Dr. Mack Emmerson died March 22, 1997 at the age of 93. Dr. Emmerson, a native of Iowa, received his Doctor of Veterinary Medicine degree (1925) and Masters of Science degree (1928) from the Iowa State College. Dr. Emmerson began his academic career at the Iowa State College of Veterinary Medicine and then joined the University of Pennsylvania faculty in 1929 where he was responsible for Obstetrics and Radiology. While at the University of Pennsylvania, he received a fellowship for Masters Degree training in pathology at the University of Zurich in Switzerland. Following his return to the University of Pennsylvania in 1930, Dr. Emmerson trained with physician radiologists under the guidance of Dr. Eugene F. Pendergrass, Chairman of the University of Pennsylvania Hospital Department of Radiology, and subsequently with Dr. Pommer at the Roentgenological Institute in Vienna.

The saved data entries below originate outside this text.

Lemma frame_bytes_length f : 28 <= blen (frame_bytes f).
Proof.
  unfold frame_bytes. rewrite !blen_app, blen_hdr_bytes.
  pose proof (blen_nonneg (w_body f)). pose proof (blen_nonneg (w_data f)). lia.
Qed.

Lemma rx_at_unread f tail r s : rx_at f tail r s -> unread s <> [].
Proof.
  intros Hat Hu. pose proof (frame_bytes_length f). pose proof (blen_nonneg tail). unfold rx_at in Hat. rewrite Hu, !app_nil_r in Hat.
  destruct Hat as [(_ & E & Hl & _)|[(_ & _ & Hbt & _ & E & Hl & _)|(_ & _ & Hdt & _ & E & Hl)]];
    rewrite E, !blen_app in Hl; pose proof (blen_nonneg (w_data f)); lia.
Qed.

Lemma holds_unread rest r s : holds rest r s -> (unread s = [] <-> rest = []).
Proof.
  destruct rest as [|f rest]; simpl; [tauto|]. intros Hat%rx_at_unread. split; [done|by intros].
Qed.

Lemma holds_fresh rest r s : unread s = concat (frame_bytes <$> rest) -> holds rest (pfs_rx_reset_partial r) s.
Proof. destruct rest as [|f rest]; simpl; intros Hu; [by split_and!|]. left. by split_and!. Qed.

(** With nothing to come a call changes nothing. *)
Lemma rx_step_none g r s ret g' r' s' :
  rx_ready r -> holds [] r s -> pfs_rx_step g r s = (ret, g', r', s') ->
  ret < 0 /\ (ret = - EAGAIN -> g' = g /\ rx_ready r' /\ holds [] r' s') /\ (ret <> - EAGAIN -> ~ healthy S).
Proof.
  intros [Hs Hbf] (Hp & Hh & Hb & Hd & Hu) H. unfold pfs_rx_step in H. rewrite Hs, Hbf, Hp in H. cbn [negb Z.eqb] in H.
  unfold rx_step_hdr, recv_part in H. rewrite Hh in H. change (POWERFS_NET_FRAME_HDR_SIZE - blen []) with 28 in H.
  destruct (kernel_recvmsg s 28) as [[got b] s1] eqn:E.
  assert (got <= 0) as Hle.
  { destruct (Z.le_gt_cases got 0) as [|Hgt]; [done|]. destruct (recvmsg_data _ _ _ _ _ E) as (_ & Hl & _); [lia..|].
    rewrite Hu, blen_nil in Hl. lia. }
  assert (got <> - EAGAIN -> ~ healthy S) as Hsick.
  { intros Hne Hhe. destruct (Hhe s 28) as [Hx|Hx]; [lia|..]; rewrite E in Hx; simpl in Hx; lia. }
  pose proof (recvmsg_none _ _ _ _ _ E Hle) as Hu'.
  destruct (Z.eqb_spec got 0) as [->|Hne].
  { change (negb (- ECONNRESET =? 0)) with true in H. cbv iota in H. change (negb (- ECONNRESET =? 0)) with true in H.
    injection H as <- <- <- <-. split_and!; [done|done|]. intros _. by apply Hsick. }
  replace (got <? 0) with true in H by (symmetry; apply Z.ltb_lt; lia).
  assert ((if got =? - EAGAIN then - EAGAIN else got) = got) as Hgot by (case_if; congruence). rewrite Hgot in H.
  assert (negb (got =? 0) = true) as Hn by (by apply negb_true_iff, Z.eqb_neq). rewrite !Hn in H.
  injection H as <- <- <- <-. split_and!; [lia| |done]. intros _. split_and!; [done|by split|]. simpl. by rewrite Hu', Hu.
Qed.

Definition rx_good (r : rx_state) : Prop := rx_ready r /\ rx_resumable r.

Lemma reset_good r : rx_ready r -> rx_good (pfs_rx_reset_partial r).
Proof. intros Hr. split; [done|]. left. by split_and!. Qed.

(** One round: the next frame, a later state, or the end of the socket. *)
Lemma recv_frame_spec rest g r s ret g' r' s' :
  Forall framed rest -> crc_ok g -> rx_good r -> holds rest r s -> tcp_recv_frame g r s = (ret, g', r', s') ->
  (exists rest', ret = 0 /\ rest = mk_wire_frame (rx_cur_hdr r') (rx_body_buf r') (rx_data_buf r') :: rest' /\
     crc_ok g' /\ rx_good (pfs_rx_reset_partial r') /\ holds rest' (pfs_rx_reset_partial r') s') \/
  (ret = - EAGAIN /\ crc_ok g' /\ rx_good r' /\ holds rest r' s') \/
  (ret < 0 /\ ret <> - EAGAIN /\ ~ healthy S).
Proof.
  unfold tcp_recv_frame. intros Hf Hg [Hr Hres] Hh H.
  destruct (rx_step_bounds _ _ _ _ _ _ _ H Hres) as ([Hs' Hb'] & _ & Hag & _).
  assert (rx_ready r') as Hr' by (destruct Hr; split; congruence).
  destruct rest as [|f rest].
  - destruct (rx_step_none _ _ _ _ _ _ _ Hr Hh H) as (Hlt & Ha & Hn).
    destruct (decide (ret = - EAGAIN)) as [Heq|]; [|by right; right; auto].
    destruct (Ha Heq) as (-> & ? & ?). right; left. split_and!; try done. split; auto.
  - apply Forall_cons in Hf as [Hf _]. destruct (rx_step_spec _ _ _ _ _ _ _ _ _ Hf Hg Hr Hh H) as [Hg' Hout].
    destruct Hout as [(-> & <- & Hu)|[[-> Hat]|Herr]]; [left|right; left|by right; right].
    + exists rest. split_and!; [done..|by apply reset_good|by apply holds_fresh].
    + split_and!; try done. split; auto.
Qed.

Lemma has_rx_data_keeps r s more s' : tcp_has_rx_data r s = (more, s') -> unread s' = unread s.
Proof.
  unfold tcp_has_rx_data. intros H. case_match; [|by simplify_eq].
  pose proof (queue_empty_keeps s) as Hq. destruct (skb_queue_empty s); simplify_eq/=. done.
Qed.

Lemma holds_same rest r s s' : unread s' = unread s -> holds rest r s -> holds rest r s'.
Proof. intros Hu. destruct rest; simpl; unfold rx_at; by rewrite Hu. Qed.

(** After any rounds, the dispatched frames are the first of those to come. *)
Definition loop_result (rest fs : list wire_frame) (e : rx_end) (g : crc_globals) (r : rx_state) (s : S) : Prop :=
  exists rest', rest = fs ++ rest' /\
    (e <> Disconnected -> crc_ok g /\ rx_good r /\ holds rest' r s) /\ (e = Disconnected -> ~ healthy S).

Lemma receive_loop_spec fuel frames rest g r s fs e g' r' s' :
  Forall framed rest -> crc_ok g -> rx_good r -> holds rest r s ->
  receive_loop fuel frames g r s = (fs, e, g', r', s') -> loop_result rest fs e g' r' s'.
Proof.
  revert frames rest g r s fs; induction fuel as [|fuel IH]; intros frames rest g r s fs Hf Hg Hr Hh H;
    cbn [receive_loop] in H; [simplify_eq; by exists rest|].
  destruct (tcp_recv_frame g r s) as [[[ret g1] r1] s1] eqn:E1.
  destruct (recv_frame_spec _ _ _ _ _ _ _ _ Hf Hg Hr Hh E1) as [(rest' & -> & -> & Hg1 & Hr1 & Hh1)|[(-> & Hg1 & Hr1 & Hh1)|(Hlt & Hne & Hsick)]].
  - cbn [Z.eqb] in H. case_if_in H; [simplify_eq; by exists rest'|].
    destruct (receive_loop fuel _ _ _ _) as [[[[fs2 e2] g2] r2] s2] eqn:E2. injection H as <- <- <- <- <-.
    apply Forall_cons in Hf as [_ Hf]. destruct (IH _ _ _ _ _ _ Hf Hg1 Hr1 Hh1 E2) as (rest2 & -> & ?). by exists rest2.
  - change (- EAGAIN =? 0) with false in H. change (- EAGAIN =? - EAGAIN) with true in H. cbv iota in H.
    destruct (tcp_has_rx_data r1 s1) as [more s2] eqn:E2. apply has_rx_data_keeps in E2.
    apply (holds_same _ _ _ s2) in Hh1; [|done]. destruct more; [by eapply IH|]. simplify_eq. by exists rest.
  - replace (ret =? 0) with false in H by (symmetry; apply Z.eqb_neq; lia).
    replace (ret =? - EAGAIN) with false in H by (symmetry; by apply Z.eqb_neq). simplify_eq. by exists rest.
Qed.

Lemma receive_calls_spec fuels rest g r s fs e g' r' s' :
  Forall framed rest -> crc_ok g -> rx_good r -> holds rest r s ->
  receive_calls fuels g r s = (fs, e, g', r', s') -> loop_result rest fs e g' r' s'.
Proof.
  revert rest g r s fs; induction fuels as [|fuel fuels IH]; intros rest g r s fs Hf Hg Hr Hh H; cbn [receive_calls] in H;
    [simplify_eq; by exists rest|].
  destruct (pfs_process_receive fuel g r s) as [[[[fs1 e1] g1] r1] s1] eqn:E1.
  destruct (receive_loop_spec _ _ _ _ _ _ _ _ _ _ _ Hf Hg Hr Hh E1) as (rest1 & -> & Hok & Hd).
  assert (e1 = Disconnected \/ e1 <> Disconnected) as [->|Hne] by (destruct e1; auto).
  { simplify_eq. exists rest1. split_and!; [done|by intros []|]. auto. }
  destruct (Hok Hne) as (Hg1 & Hr1 & Hh1). apply Forall_app in Hf as [_ Hf].
  destruct (receive_calls fuels g1 r1 s1) as [[[[fs2 e2] g2] r2] s2] eqn:E2.
  assert ((fs1 ++ fs2, e2, g2, r2, s2) = (fs, e, g', r', s')) as [= <- -> -> -> ->] by (by destruct e1).
  destruct (IH _ _ _ _ _ Hf Hg1 Hr1 Hh1 E2) as (rest2 & -> & Hrest).
  exists rest2. by rewrite <- app_assoc.
Qed.

(** ** Progress *)

(** A socket that hands out what has come and says so. *)
Definition prompt : Prop :=
  healthy S /\ (forall s want, 0 < want -> unread s <> [] -> 0 < fst (fst (kernel_recvmsg s want))) /\
  (forall s, fst (skb_queue_empty s) = true <-> unread s = []).

Lemma recv_part_unread s have total ret have' s' :
  recv_part s have total = (ret, have', s') -> blen have < total ->
  (length (unread s') <= length (unread s))%nat /\
  (prompt -> unread s <> [] -> (length (unread s') < length (unread s))%nat).
Proof.
  intros H Hlt. unfold recv_part in H. destruct (kernel_recvmsg s (total - blen have)) as [[got b] s1] eqn:E.
  assert (s1 = s') as -> by (repeat case_if_in H; by simplify_eq).
  destruct (Z.le_gt_cases got 0) as [Hle|Hgt].
  - rewrite (recvmsg_none _ _ _ _ _ E Hle). split; [done|]. intros (_ & Hp & _) Hne.
    specialize (Hp s (total - blen have) ltac:(lia) Hne). rewrite E in Hp. simpl in Hp. lia.
  - destruct (recvmsg_data _ _ _ _ _ E) as (_ & Hl & _ & ->); [lia..|]. unfold blen in Hl. rewrite length_drop. lia.
Qed.
Lemma run_flush_ok fuel :
  (5 + 4 * length l <= fuel)%nat ->
  run_alone fuel (flush_answers true 0 pl grant) s (Flush ByCaller) =
  Some (mk_st (pools s) (settled_dir (dir s) [] 0 0 (flush_work (dir s)))
          (retire_all grant (set_placements l pl) (children s)) (Published l :: Unsent [] :: log s)).
Proof.
  intros Hf.
  pose proof (length_set_placements l pl) as Hlen.
  destruct (run_retire true 0 pl grant ByCaller (set_placements l pl)
    (note (note (on_dir s (fun d => set_flushing (set_list d [] 0) true)) (Unsent [])) (Published l))) as (j & Hj & Hr).
  rewrite Hlen in Hj.
  eapply (run_alone_more (S (S (S (j + 2))))); [|lia].
  rewrite run_collect. erewrite create_run_alone_step; [|reflexivity].
  rewrite Hcount, Nat2Z.id, drop_all, firstn_all, Hr. by do 2 (erewrite create_run_alone_step; [|reflexivity]).
Qed.

Lemma run_flush_fails ret fuel :
  ret <> 0 -> (7 <= fuel)%nat ->
  run_alone fuel (flush_answers true ret pl grant) s (Flush ByCaller) =
  Some (if dirty_create_retries (dir s) + 1 >? POWERFS_DIRTY_FLUSH_MAX_RETRIES
        then mk_st (pools s) (settled_dir (dir s) [] 0 0 (flush_work (dir s))) (children s) (Dropped l :: log s)
        else mk_st (pools s) (settled_dir (dir s) l (dirty_create_count (dir s)) (dirty_create_retries (dir s) + 1)
                                (Some (default POWERFS_DIRTY_FLUSH_RETRY_MS (flush_work (dir s))))) (children s) (log s)).
Proof.
  intros Hret Hf. eapply (run_alone_more 7); [|lia]. rewrite run_collect.
  erewrite create_run_alone_step; [|simpl; rewrite (proj2 (Z.eqb_neq _ _) Hret); reflexivity].
  erewrite create_run_alone_step; [|reflexivity]. cbn [dirty_create_retries dir on_dir set_dir set_flushing set_list].
  case_match.
  - do 2 (erewrite create_run_alone_step; [|reflexivity]). simpl. by rewrite app_nil_r.
  - do 3 (erewrite create_run_alone_step; [|reflexivity]). unfold put_back, queue_delayed_work, on_dir; simpl.
    rewrite app_nil_r. destruct (flush_work (dir s)) eqn:E; unfold settled_dir, set_flushing, set_list; simpl; by rewrite ?E.
Qed.
End flush_alone.
Lemma published_with_placements_witness :
  exists s', run_alone 13 (flush_answers true 0 [0; 1] (fun _ => true)) dir_state (Flush ByCaller) = Some s' /\
  children s' !! 101 = Some (mk_child 1 false false 1 0 false false true 0).
Proof.
  pose proof (published_with_placements placed_world placed_world dir_state 3 2 [0; 1] (fun _ => true) 13) as H.
  cbv zeta in H. simpl dirty_creates in H.
  destruct (powerfs_net_batch_create placed_world 3 files 0) as [[[ret pl] flushed] w1].
  destruct H as (-> & -> & _ & s' & Hs & _ & _ & Hch).
  - by vm_compute.
  - done.
  - simpl; lia.
  - unfold files, inos; simpl. repeat constructor; rewrite ?elem_of_cons, ?elem_of_nil; lia.
  - apply files_ok.
  - unfold is_u8; split_forall; lia.
  - done.
  - unfold is_u32; lia.
  - by vm_compute.
  - done.
  - done.
  - by vm_compute.
  - exists s'. split; [done|]. apply (Hch (file 101 98) 1). right; left.
Defined.

(** Fourteen entries are one too many. *)
Lemma batch_response_capacity_witness :
  (length (replicate 13 (1, 0)) <= 13)%nat /\
  ~ (blen (ops_message (response_ops 14 (replicate 14 (1, 0)))) <= create_resp_cap 14).
Proof.
  split.
  - apply (batch_response_capacity (0, ops_message (response_ops 13 (replicate 13 (1, 0)))) 0 13 [] (replicate 13 (1, 0)))
      with (ret := 0) (w' := (0, ops_message (response_ops 13 (replicate 13 (1, 0))))). by vm_compute.
  - by vm_compute.
Defined.

(** Without the end of the range the pool takes over the rest of 2^32. *)
Definition no_end : world := (0, ops_message [OpU64 POWERFS_NET_FLD_START_INODE 100]).
Example refill_no_end :
  let '(ret, s, _) := pool_refill no_end (fst (initial 1 0)) 0 in
  ret = 0 /\ pools s = Some [mk_pool 100 0 (2 ^ 32 - 100)].
Proof. vm_compute. by split. Qed.

(** A name of 253 bytes with both times: the header of the last field is
    written and its value is not; the entry cannot be read to its end. *)
Definition long_name : powerfs_dirty_create := mk_dc 100 1 0x81a4 0 0 5 7 (replicate 253 97) 0.
Example long_name_cut :
  blen (request ENTRY_BUF (entry_ops long_name)) = 329 /\
  let entry := request ENTRY_BUF (entry_ops long_name) in
  fst (fst (powerfs_tlv_dec_next (mk_dec entry (blen entry) 324))) = - EINVAL.
Proof. vm_compute. by split. Qed.
End Sample.
(** A read of thread [i] from its start to the first page. *)
Definition begin_read (i : nat) : list event :=
  [Readdir 0; Run i (Bool false); Run i Nothing; Run i (Room 9); Run i (Time 100); Run i (Bool true); Run i (Time 100);
   Run i Nothing; Run i (Bool true)].
Definition page (i : nat) (es : list powerfs_net_dir_entry) (more : bool) : list event :=
  [Run i (Page 0 es more); Run i (Room 99)].
Definition end_read (i : nat) : list event :=
  [Run i Nothing; Run i (Time 100); Run i (Bool true); Run i Nothing; Run i (Room 99)].
Definition entries_after (es : list event) : option (list powerfs_dir_entry) :=
  match exec es (initial 0) with Some s => Some (dir_entries (fst s)) | None => None end.

(** A fetch that fails at its second page hides the entries of that page; the
    next fetch, which is complete, does not bring them back. *)
Definition partial_fetch : list event :=
  begin_read 0 ++ page 0 [net 97 1; net 98 2] false ++ end_read 0 ++ [Invalidate] ++
  begin_read 1 ++ page 1 [net 97 1] true ++ [Run 1 (Page (- ETIMEDOUT) [] false)] ++ end_read 1.
Example partial_fetch_hides :
  entries_after partial_fetch = Some [file 97 1 2 false; file 98 2 1 true] /\
  entries_after (partial_fetch ++ [Invalidate] ++ begin_read 2 ++ page 2 [net 97 1; net 98 2] false ++ end_read 2) =
  Some [file 97 1 3 false; file 98 2 1 true].
Proof. vm_compute. by split. Qed.

(** Two readers that fetch at the same time: the first to finish hides what
    only the second has marked. *)
Example concurrent_fetch_hides :
  entries_after (begin_read 0 ++ begin_read 1 ++ page 0 [net 97 1] false ++ page 1 [net 97 1] false ++ [Run 0 Nothing; Run 1 Nothing]) =
  Some [file 97 1 2 true].
Proof. vm_compute. reflexivity. Qed.

(** A fetch that fails at once on a list with one local entry: the directory
    counts as complete. *)
Example failed_fetch_complete :
  match exec ([Add 7 0x8000 [120]; Run 0 Nothing; Run 0 (Bool true); Run 0 Nothing] ++ begin_read 1 ++
              [Run 1 (Page (- ETIMEDOUT) [] false); Run 1 (Time 100)]) (initial 0) with
  | Some s => dir_complete (fst s) = true /\ flag_complete (fst s) = true /\ dir_entries (fst s) = [file 120 7 0 false]
  | None => False
  end.
Proof. vm_compute. by split. Qed.

(** A buffer with room for one entry: the removed entry behind it is counted
    before it was passed, and the second entry is never emitted. *)
Definition four : list powerfs_dir_entry := [file 97 1 1 false; file 98 2 1 false; file 120 3 1 true; file 99 4 1 false].
Example reader_skips :
  read_all four 2 (replicate 4 (true, 1%nat)) = ([([97], 1, DT_REG); ([99], 4, DT_REG)], 6) /\
  active four = [([97], 1, DT_REG); ([98], 2, DT_REG); ([99], 4, DT_REG)].
Proof. vm_compute. by split. Qed.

Dr. Emmerson returned to the University of Pennsylvania to establish the first Department of Veterinary Radiology in a North American veterinary school. The urban environment of Philadelphia provided Dr. Emmerson with an affluent clientele, knowledgeable about the benefits of x-ray diagnosis and therapy for pets. In 1945, he returned to Iowa State Veterinary School, where he taught obstetrics and radiology. Dr. Emmerson was a charter member of the American Veterinary Radiology Society, the Educators in Veterinary Radiologic Science, the American Board of Veterinary Radiology, the American College of Veterinary Radiology, and the International Veterinary Radiology Association. He played an active role in each of these organizations and was a member of the Educators in Veterinary Radiologic Science and the American College of Veterinary Radiology Organizing Committees. Dr. Emmerson’s career in radiology spanned a period of six decades. His specialty training and experience combined with his thoughtful and gentle demeanor were of inestimable value in his contributions to the various radiology societies.

In addition to radiology, Dr. Emmerson was an active and enthusiastic participant in his university and community social affairs. He retired from the faculty of Iowa State University in 1973, but continued to be active in veterinary radiology organizations until recent years. Those of us who now enjoy the many benefits of veterinary radiology owe a great debt of gratitude to Dr Mack Emmerson, a thoughtful, quiet, gentle man who contributed so much to the development of our specialty.

Veterinary Radiology & Ultrasound 1997 38 (5), 400.